Some scientists don’t think we do. Paul Offit, a vaccine researcher at the Children’s Hospital of Philadelphia, was one of two members of FDA’s committee who voted against asking companies to make Omicron-specific boosters. Offit doesn’t dispute that the new vaccines will have some benefit but doubts it’s worth the additional resources. Current COVID-19 vaccines still prevent the most severe outcomes, Offit says, and if the goal is to stop infections, even updated vaccines will have little impact.

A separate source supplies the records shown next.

(* ===== verification/WorkQueue.v ===== *)
(** * The fan-out work queue

    src/internal/fanout: the queue of units a pool of workers drains (workpool.go), the
    per-lane lease caps (throttle.go), the outer retry budget (requeue.go), and the part
    of [Engine.Run] that settles a lease (engine.go). Every operation of a queue runs
    under its mutex, so concurrent workers amount to some interleaving of whole
    operations: [step] below. Instants and durations are nanoseconds. A breaker's state
    and the clock are read anew at each use, so each lane's reads are arguments. The
    log lines, the hooks and the invocation itself are not modelled: what an attempt
    answers is an argument of the step that settles it. *)

From Stdlib Require Import Ascii String.
From stdpp Require Import prelude strings gmap list.
From Stdlib Require Import ZArith Lia.
From S2P Require Import Prelude GoStrconv GoInt CircuitBreaker.

Open Scope string_scope.
Open Scope list_scope.
Open Scope Z_scope.

(** ** requeue.go *)

Definition second : Z := 10 ^ 9.
Definition unitMaxAttempts : Z := 4.
Definition unitBackoffBudget : Z := 600 * second.
Definition rateLimitBackoff : Z := 75 * second.
Definition outageBackoff : Z := 20 * second.
Definition circuitOpenBackoff : Z := DefaultCooldown.
Definition unitCircuitWaitBudget : Z := 1800 * second.

Inductive failureClass :=
  | failureFinal | failureRateLimit | failureServer | failureTransport | failureTimeout | failureCircuitOpen.
#[export] Instance failureClass_eq_dec : EqDecision failureClass.
Proof. solve_decision. Defined.

(** An error, as what [errors.Is] and [errors.As] answer about it. *)
Record UnitError := mkUnitError {
  is_Canceled : bool;
  as_HTTPStatus : option Z;
  is_DeadlineExceeded : bool;
  as_CircuitOpen : bool;
  as_URLError : bool;
}.

Definition classifyUnitFailure (err : option UnitError) : failureClass :=
  match err with
  | None => failureFinal
  | Some e =>
      if is_Canceled e then failureFinal
      else match as_HTTPStatus e with
           | Some status => if status =? 429 then failureRateLimit
                            else if 500 <=? status then failureServer else failureFinal
           | None =>
               if is_DeadlineExceeded e then failureTimeout
               else if as_CircuitOpen e then failureCircuitOpen
               else if as_URLError e then failureTransport else failureFinal
           end
  end.

Record unitRetryPolicy := mkPolicy {
  maxAttempts : Z;
  budget : Z;
  backoff : failureClass -> Z -> Z;
  circuitWait : Z;
  circuitBudget : Z;
}.

(** [base << (attempt - 1)]: [attempt] is 1-based, Go panics on a negative shift. *)
Definition unitBackoff (c : failureClass) (attempt : Z) : Z :=
  let base := if bool_decide (c = failureRateLimit) then rateLimitBackoff else outageBackoff in
  wrap64 (Z.shiftl base (attempt - 1)).

Definition defaultUnitRetryPolicy : unitRetryPolicy :=
  mkPolicy unitMaxAttempts unitBackoffBudget unitBackoff circuitOpenBackoff unitCircuitWaitBudget.

(** [unitRetryPolicy.next] and [nextCircuitWait]: [None] when the budget is exhausted. *)
Definition next (p : unitRetryPolicy) (c : failureClass) (attempt spent : Z) : option Z :=
  if maxAttempts p <=? attempt then None
  else let d := backoff p c attempt in if budget p <? wrap64 (spent + d) then None else Some d.
Definition nextCircuitWait (p : unitRetryPolicy) (waited : Z) : option Z :=
  if circuitBudget p <? wrap64 (waited + circuitWait p) then None else Some (circuitWait p).

Record unitRetryState := mkRetry {
  attempts : Z;
  circuitWaits : Z;
  requeues : Z;
  spent : Z;
  circuitSpent : Z;
}.
Definition fresh_retry : unitRetryState := mkRetry 0 0 0 0 0.
Definition calls (s : unitRetryState) : Z := attempts s - circuitWaits s.

(** What the queue and the throttle read of a [Result]. *)
Record Result := mkResult {
  Status : string;
  Err : option UnitError;
  FallbackUsed : bool;
  primaryServerErr : bool;
  failedFastOnly : bool;
}.
Definition StatusOK : string := "ok".
Definition StatusFailed : string := "failed".
Definition set_Status (s : string) (r : Result) : Result :=
  mkResult s (Err r) (FallbackUsed r) (primaryServerErr r) (failedFastOnly r).

(** engine.go, the closure [settle]: the unit's retry state, the backoff if the attempt
    is requeued, and its result. *)
Definition settle (p : unitRetryPolicy) (requeueable cancelled : bool) (st : unitRetryState) (res : Result)
    : unitRetryState * option Z * Result :=
  let st := mkRetry (attempts st + 1) (circuitWaits st) (requeues st) (spent st) (circuitSpent st) in
  if negb requeueable || (Status res =? StatusOK)%string || cancelled then (st, None, res)
  else
    let class := classifyUnitFailure (Err res) in
    if bool_decide (class = failureFinal) then (st, None, res)
    else
      let class := if bool_decide (class = failureCircuitOpen) && negb (failedFastOnly res) then failureTransport else class in
      if bool_decide (class = failureCircuitOpen) then
        let st := mkRetry (attempts st) (circuitWaits st + 1) (requeues st) (spent st) (circuitSpent st) in
        match nextCircuitWait p (circuitSpent st) with
        | None => (st, None, set_Status StatusFailed res)
        | Some d => (mkRetry (attempts st) (circuitWaits st) (requeues st + 1) (spent st) (wrap64 (circuitSpent st + d)), Some d, res)
        end
      else
        match next p class (calls st) (spent st) with
        | None => (st, None, set_Status StatusFailed res)
        | Some d => (mkRetry (attempts st) (circuitWaits st) (requeues st + 1) (wrap64 (spent st + d)) (circuitSpent st), Some d, res)
        end.

(** ** throttle.go *)

Definition throttleWindow : Z := rateLimitBackoff.
Definition serverStreak : Z := 2.
Definition serverWindow : Z := 2 * outageBackoff.

(** A lane: provider and model. *)
Definition leaseKey : Type := string * string.

Record providerLane := mkLane {
  inFlight : Z;
  limit : Z;
  until : Z;
  serverRun : Z;
  serverUntil : Z;
}.
Definition zero_lane : providerLane := mkLane 0 0 0 0 0.

Record providerThrottle := mkThrottle {
  ceiling : Z;
  lanes : gmap leaseKey providerLane;
  providerInFlight : gmap string Z;
}.
Definition newProviderThrottle (ceiling : Z) : providerThrottle := mkThrottle (go_max ceiling 1) ∅ ∅.

(** [lane] adds an empty lane where there is none, which no later read can tell. *)
Definition lane (t : providerThrottle) (k : leaseKey) : providerLane := default zero_lane (lanes t !! k).
Definition provider_leases (t : providerThrottle) (p : string) : Z := default 0 (providerInFlight t !! p).
Definition set_lane (t : providerThrottle) (k : leaseKey) (l : providerLane) : providerThrottle :=
  mkThrottle (ceiling t) (<[k := l]> (lanes t)) (providerInFlight t).
Definition add_provider (t : providerThrottle) (p : string) (n : Z) : providerThrottle :=
  mkThrottle (ceiling t) (lanes t) (<[p := provider_leases t p + n]> (providerInFlight t)).

(** What one verdict reads: the clock, and the provider's breaker twice. *)
Record reads := mkReads { read_now : Z; read_cap : State; read_state : State }.

Definition capFor (t : providerThrottle) (e : reads) (k : leaseKey) : Z * bool :=
  if (fst k =? "")%string then (ceiling t, false)
  else
    let l := lane t k in
    let c := if 0 <? limit l then (limit l, true) else (ceiling t, false) in
    let c := if read_now e <? serverUntil l then (go_max 1 (Z.quot (fst c) 2), true) else c in
    if bool_decide (read_cap e = StateClosed) then c else (1, true).

Record leaseVerdict := mkVerdict { lv_admit : bool; throttled : bool; probe : bool }.

Definition verdict (t : providerThrottle) (e : reads) (k : leaseKey) : leaseVerdict :=
  if (fst k =? "")%string then mkVerdict true false false
  else
    let '(lim, thr) := capFor t e k in
    let state := read_state e in
    let leases := provider_leases t (fst k) in
    mkVerdict (if bool_decide (state = StateClosed) then inFlight (lane t k) <? lim else leases <? 1)
              thr ((leases =? 0) && bool_decide (state = StateHalfOpen)).

Section queue.
(** The lane of a unit, and what the verdict on a lane reads. *)
Context (key : nat -> leaseKey).

(** [pick]: [k] is the position of the head of [pending]. One verdict serves a lane's
    every unit of the pass. *)
Fixpoint pick_loop (t : providerThrottle) (env : leaseKey -> reads) (k : nat) (pending : list nat)
    (healthy deferred : option nat) : option nat :=
  match pending with
  | [] => match healthy with Some h => Some h | None => deferred end
  | i :: pending' =>
      let v := verdict t (env (key i)) (key i) in
      if negb (lv_admit v) then pick_loop t env (S k) pending' healthy deferred
      else if probe v then Some k
      else if negb (throttled v)
      then pick_loop t env (S k) pending' (match healthy with Some h => Some h | None => Some k end) deferred
      else pick_loop t env (S k) pending' healthy (match deferred with Some d => Some d | None => Some k end)
  end.
Definition pick (t : providerThrottle) (env : leaseKey -> reads) (pending : list nat) : option nat :=
  pick_loop t env 0 pending None None.

Definition acquire (t : providerThrottle) (i : nat) : providerThrottle :=
  let k := key i in
  if (fst k =? "")%string then t
  else
    let l := lane t k in
    add_provider (set_lane t k (mkLane (inFlight l + 1) (limit l) (until l) (serverRun l) (serverUntil l))) (fst k) 1.

(** [done], with the instant it reads. *)
Definition throttle_done (t : providerThrottle) (now : Z) (i : nat) (r : Result) : providerThrottle :=
  let k := key i in
  if (fst k =? "")%string then t
  else
    let l := lane t k in
    let l := mkLane (inFlight l - 1) (limit l) (until l) (serverRun l) (serverUntil l) in
    let t := add_provider (set_lane t k l) (fst k) (-1) in
    let ok := (Status r =? StatusOK)%string in
    let serverFail := primaryServerErr r ||
      (negb (FallbackUsed r) && negb ok && bool_decide (classifyUnitFailure (Err r) = failureServer)) in
    if FallbackUsed r && negb serverFail then t
    else
      let l := if ok && negb (FallbackUsed r) then mkLane (inFlight l) (limit l) (until l) 0 (serverUntil l) else l in
      let l :=
        if serverFail then
          mkLane (inFlight l) (limit l) (until l) (serverRun l + 1)
            (if serverStreak <=? serverRun l + 1 then now + serverWindow else serverUntil l)
        else if negb (FallbackUsed r) && negb ok && bool_decide (classifyUnitFailure (Err r) = failureRateLimit) then
          let lim := if limit l =? 0 then ceiling t else limit l in
          mkLane (inFlight l) (go_max 1 (Z.quot lim 2)) (now + throttleWindow) (serverRun l) (serverUntil l)
        else if negb (FallbackUsed r) && ok && (0 <? limit l) && negb (now <? until l) then
          mkLane (inFlight l) (if ceiling t <=? limit l + 1 then 0 else limit l + 1) (until l) (serverRun l) (serverUntil l)
        else l in
      set_lane t k l.

(** ** workpool.go *)

Record unitQueue := mkQueue {
  pending : list nat;
  delayed : list (nat * Z);
  held : Z;
  throttle : option providerThrottle;
}.
Definition newUnitQueue (idx : list nat) (throttle : option providerThrottle) : unitQueue := mkQueue idx [] 0 throttle.
Lemma greedy_grow cs c f : c <> [] \/ cs = [] -> greedy (cs ++ [c]) -> greedy (cs ++ [c ++ [f]]).
Proof.
  intros Hc Hg i a b Ha Hb. destruct (decide (S i < length cs)) as [Hi|Hi].
  - rewrite lookup_app_l in Ha, Hb by lia. apply (Hg i); by rewrite lookup_app_l by lia.
  - assert (S i = length cs) as Ei. { apply lookup_lt_Some in Hb. rewrite length_app in Hb. cbn in Hb. lia. }
    destruct Hc as [Hc|Hc]; [|subst; cbn in Ei; lia]. rewrite Ei, list_lookup_middle in Hb by done. injection Hb as <-.
    rewrite lookup_app_l in Ha by lia.
    destruct (Hg i a c) as (g & c' & -> & H); [by rewrite lookup_app_l by lia|by rewrite Ei, list_lookup_middle by done|].
    by exists g, (c' ++ [f]).
Qed.

Lemma pack_step_inv done f st : f <> [] -> Forall (fun f => f <> []) done -> pack_inv done st ->
  pack_inv (done ++ [f]) (pack_step maxLines st f).
Proof.
  intros Hf Hdone (cs & cc & -> & -> & Hcc & Hne & Hfit & Hlast & Hlen & Hg). unfold pack_step.
  assert (mjoin cc ++ f = mjoin (cc ++ [f])) as Hj by (rewrite mjoin_app; cbn; by rewrite app_nil_r).
  assert ((0 <? length (mjoin cc)) = negb (bool_decide (cc = []))) as ->.
  { destruct cc as [|g cc]; [done|]. apply Forall_app in Hdone as [_ [Hgne _]%Forall_cons].
    change (mjoin (g :: cc)) with (g ++ mjoin cc). by destruct g. }
  rewrite length_fmap. destruct (negb _ && _ && _) eqn:Econd.
  - apply andb_true_iff in Econd as [[Hc Hov]%andb_true_iff Hsl]. apply negb_true_iff, bool_decide_eq_false in Hc.
    apply Z.ltb_lt in Hov. apply Nat.ltb_lt in Hsl. exists (cs ++ [cc]), [f].
    rewrite (lines_in_snoc [] f : lines_in [f] = _).
    split; [rewrite fmap_app; cbn; by rewrite app_nil_r|]. split; [rewrite mjoin_app; cbn; by rewrite app_nil_r, <- app_assoc|].
    split; [done|]. split; [apply Forall_app; split; [done|]; by constructor|]. split.
    { apply Forall_app. split; [done|]. constructor; [|constructor]. destruct Hlast as [?|?]; [done|lia]. }
    split; [left; right; cbn; lia|]. split; [rewrite length_app; unfold maxChunksPerAgent in *; cbn in *; lia|]. by apply greedy_snoc.
  - exists cs, (cc ++ [f]). rewrite Hj, lines_in_snoc. split; [done|]. split; [by rewrite app_assoc|].
    split; [by intros [_ ?]%app_nil|]. split; [done|]. split; [done|]. split.
    { destruct (bool_decide (cc = [])) eqn:Ec; cbn [negb andb] in Econd.
      - apply bool_decide_eq_true in Ec as ->. left. right. cbn. lia.
      - destruct (Z.ltb_spec maxLines (Z.of_nat (lines_in cc + countLines f))) as [_|Hle]; cbn [andb] in Econd.
        + apply Nat.ltb_ge in Econd. right. lia.
        + left. left. by rewrite lines_in_snoc. }
    split; [done|]. apply greedy_grow; [|done]. destruct (decide (cc = [])); [right; by apply Hcc|by left].
Qed.

Lemma pack_spec files : files <> [] -> Forall (fun f => f <> []) files ->
  exists cs, (let '(chunks, cur, _) := foldl (pack_step maxLines) ([], [], 0) files in
              if 0 <? length cur then chunks ++ [cur] else chunks) = mjoin (M:=list) <$> cs /\
    mjoin cs = files /\ Forall (fun c => c <> []) cs /\ length cs <= maxChunksPerAgent /\ greedy cs /\
    forall i c, cs !! i = Some c -> fits c \/ i = maxChunksPerAgent - 1.
Proof.
  intros Hne Hall. assert (pack_inv files (foldl (pack_step maxLines) ([], [], 0) files)) as H.
  { apply foldl_invariant.
    - exists [], []. split; [done|]. split; [done|]. split; [done|]. split; [constructor|]. split; [constructor|].
      split; [left; right; cbn; lia|]. split; [cbn; lia|]. intros [|i] c d H1 H2; done.
    - intros done f todo st -> Hst. apply Forall_app in Hall as [H1 [H2 _]%Forall_cons]. by apply pack_step_inv. }
  destruct (foldl _ _ _) as [[chunks cur] n]. destruct H as (cs & cc & [= -> -> _] & -> & Hcc & H1 & H2 & H3 & H4 & H5).
  destruct cc as [|g cc]; [by rewrite Hcc in Hne|].
  assert (0 <? length (mjoin (g :: cc)) = true) as ->.
  { apply Forall_app in Hall as [_ [Hg _]%Forall_cons]. change (mjoin (g :: cc)) with (g ++ mjoin cc). by destruct g. }
  exists (cs ++ [g :: cc]). split; [by rewrite fmap_app|]. split; [rewrite mjoin_app; cbn [mjoin list_join]; by rewrite app_nil_r|].
  split; [apply Forall_app; split; [done|]; by constructor|]. split; [rewrite length_app; unfold maxChunksPerAgent in *; cbn in *; lia|].
  split; [done|]. intros i c Hi. apply lookup_snoc_Some in Hi as [[_ Hi]|[-> <-]].
  - left. rewrite Forall_forall in H2. apply H2. by eapply list_elem_of_lookup_2.
  - destruct H3 as [?|?]; [by left|by right].
Qed.
End packing.

Lemma sums_add_up (X fs : list bytes) z : X = fs ++ [z] -> Forall whole_lines fs ->
  sum_list (countLines <$> X) = countLines (mjoin X) /\ sum_list (countDiffFiles <$> X) = countDiffFiles (mjoin X).
Proof.
  intros -> H. rewrite mjoin_app. change (mjoin [z]) with (z ++ []). rewrite app_nil_r, countLines_mjoin, countDiffFiles_mjoin by done.
  rewrite !fmap_app, !sum_list_with_app. cbn. unfold id. lia.
Qed.
(** ** One item *)

(** What [rule_on] makes of a judge's reply: the committed text carries a ruling, no block
    encloses any of it, and no ruling stands before a closer that nothing opened. *)
Definition committed_text (raw text : bytes) : Prop :=
  text = raw /\ (IndexAfterUnopenedCloser (MaskJSONStrings raw) = None \/
    exists before after, raw = before ++ thinkClose ++ after /\ carriesRuling (before ++ thinkClose) = false /\ carriesRuling after = false) \/
  exists before, raw = before ++ thinkClose ++ text /\ carriesRuling (before ++ thinkClose) = false.
Definition committed_ruling (raw : bytes) (r : Ruling) : Prop :=
  HasEnclosingThinkBlock (MaskJSONStrings raw) = Some false /\
  exists text, parseRuling text = Some r /\ ruled text r /\ committed_text raw text.

Lemma rule_on_spec item cast raw : exists ir, rule_on item cast raw = Some ir /\
  ((exists reason reasoning, reason <> "" /\ ir = unresolved_item item (Some cast) reason reasoning) \/
   exists r, committed_ruling raw r /\
     ir = item_result item (Some cast) (ru_Outcome r) "" (if (ru_Outcome r =? OutcomeSplit)%string then ru_SettledSeverity r else "")
            (ru_ClusterDecision r) (ruling_survived (ru_Outcome r)) (ru_Reasoning r)).
Proof.
  unfold rule_on. destruct (enclosing_total (MaskJSONStrings raw)) as [b Hb]. rewrite Hb. cbn [mbind option_bind].
  destruct b; [eexists; split; [done|left; do 2 eexists; split; [|reflexivity]; done]|].
  pose proof (ClassifyUnopenedCloser_spec raw carriesRuling) as Hc.
  destruct (ClassifyUnopenedCloser raw carriesRuling) as [[section text] flag] eqn:Ec.
  assert (forall text', committed_text raw text' ->
    exists ir, (ruling ← parseRuling text'; let o := ru_Outcome ruling in
        Some (item_result item (Some cast) o
          (if (o =? OutcomeUnresolved)%string then
             (if (ru_Reasoning ruling =? EmptyRulingReasoning)%string then ReasonEmptyRuling else ReasonUnparseableRuling)
           else "")
          (if (o =? OutcomeSplit)%string then ru_SettledSeverity ruling else "")
          (ru_ClusterDecision ruling) (ruling_survived o) (ru_Reasoning ruling))) = Some ir /\
      ((exists reason reasoning, reason <> "" /\ ir = unresolved_item item (Some cast) reason reasoning) \/
       exists r, committed_ruling raw r /\
         ir = item_result item (Some cast) (ru_Outcome r) "" (if (ru_Outcome r =? OutcomeSplit)%string then ru_SettledSeverity r else "")
                (ru_ClusterDecision r) (ruling_survived (ru_Outcome r)) (ru_Reasoning r))) as Hrule.
  { intros text' Ht. destruct (parseRuling_spec text') as (r & Hr & Hcase). rewrite Hr. cbn [mbind option_bind]. eexists. split; [done|].
    destruct Hcase as [Hn|Hn].
    - left. rewrite Hn. cbn. destruct (ru_Reasoning r =? EmptyRulingReasoning)%string; do 2 eexists; (split; [|reflexivity]); done.
    - right. exists r. split; [by split; [|exists text']|]. cbv zeta.
      by rewrite (proj2 (String.eqb_neq _ _) (ruled_outcome _ _ Hn)). }
  destruct section; [destruct flag|..].
  - eexists; split; [done|left; do 2 eexists; split; [|reflexivity]; done].
  - apply Hrule. left. split; [done|]. destruct Hc as [(_ & _ & _ & Hn)|(before & after & Ha & _ & Hf & _ & Hs)]; [by left|right].
    by exists before, after.
  - apply Hrule. right. destruct Hc as [[? _]|(before & after & Ha & _ & Hf & -> & _ & Hff)]; [done|].
    exists before. split; [done|]. by rewrite <- Hf.
  - eexists; split; [done|left; do 2 eexists; split; [|reflexivity]; done].
Qed.

(** A seat's own words: what the strip leaves of a reply that is neither cut off nor
    salvaged reasoning. *)
Definition said (ask : Caster -> string -> RunResult) (seat : Caster) (prompt : string) (statement : bytes) : Prop :=
  let r := ask seat prompt in
  ResponseTruncated r = false /\ Salvaged r = false /\ exists reasoning, SplitThink (Content r) = Some (statement, reasoning).
Definition clean_run (r : RunResult) : Prop := Status r = StatusOK /\ TrippedBudgets r = [].

Lemma driveSeat_spec cc seat prompt : exists content reasoning status, driveSeat cc seat prompt = Some (content, reasoning, status) /\
  (blank content = false -> exists ask, cc = Some ask /\ said ask seat prompt content) /\
  (status = StatusOK -> exists ask, cc = Some ask /\ said ask seat prompt content /\ clean_run (ask seat prompt)).
Proof.
  unfold driveSeat. destruct cc as [ask|]; [|by eexists _, _, _].
  destruct (ResponseTruncated (ask seat prompt)) eqn:E1; cbn [orb]; [by eexists _, _, _|].
  destruct (Salvaged (ask seat prompt)) eqn:E2; [by eexists _, _, _|].
  destruct (SplitThink_total (Content (ask seat prompt))) as (a & r & _ & E & _). rewrite E. cbn [mbind option_bind].
  assert (said ask seat prompt a) as Hsaid by (split; [done|]; split; [done|by exists r]).
  eexists _, _, _. split; [done|]. split; [intros _; by exists ask|]. intros Hst. exists ask. split; [done|]. split; [done|].
  destruct (String.eqb_spec (Status (ask seat prompt)) StatusOK) as [Hs|]; cbn [negb orb] in Hst; [|done].
  split; [done|]. by destruct (TrippedBudgets (ask seat prompt)).
Qed.

Lemma runTurn_spec cc rec seat prompt : exists rec' content, runTurn cc rec seat prompt = Some (rec', content) /\
  (blank content = false -> exists ask, cc = Some ask /\ said ask seat prompt content) /\
  (forall l, l ∈ Halted rec -> l ∈ Halted rec') /\
  (Label seat ∉ Halted rec' -> exists ask, cc = Some ask /\ said ask seat prompt content /\ clean_run (ask seat prompt)).
Proof.
  unfold runTurn. destruct (driveSeat_spec cc seat prompt) as (content & reasoning & status & E & H1 & H2). rewrite E. cbn [mbind option_bind].
  eexists _, _. split; [done|]. split; [done|]. cbn [Halted].
  destruct (String.eqb_spec status StatusOK) as [->|Hne]; cbn [negb].
  - split; [done|]. intros _. by apply H2.
  - split; [intros l Hl; by apply elem_of_app; left|]. intros Hn. destruct Hn. apply elem_of_app. right. by left.
Qed.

That’s because the incubation period for COVID-19—the time between getting infected and becoming infectious to others—is too short, he says. Unless levels of neutralizing antibodies are already high, the immune system doesn’t have time to recognize and fight off the virus in the few days between exposure and when someone sheds enough virus to infect others. Diseases such as measles or rubella have a 2-week incubation period, which means a vaccinated person’s immune memory cells can ramp up production of enough antibodies in time to prevent them from passing it on. That’s why measles and rubella vaccines can halt the spread of those diseases, Offit says, whereas in the case of COVID-19, “even if 100% of the population were vaccinated and the virus hadn’t evolved at all, vaccines would do very little to stop transmission.”

Even so, Branche says, the broadened immunity that updated vaccines may confer would pay off if new variants emerge. “We need to cover as much of the map as possible,” she says.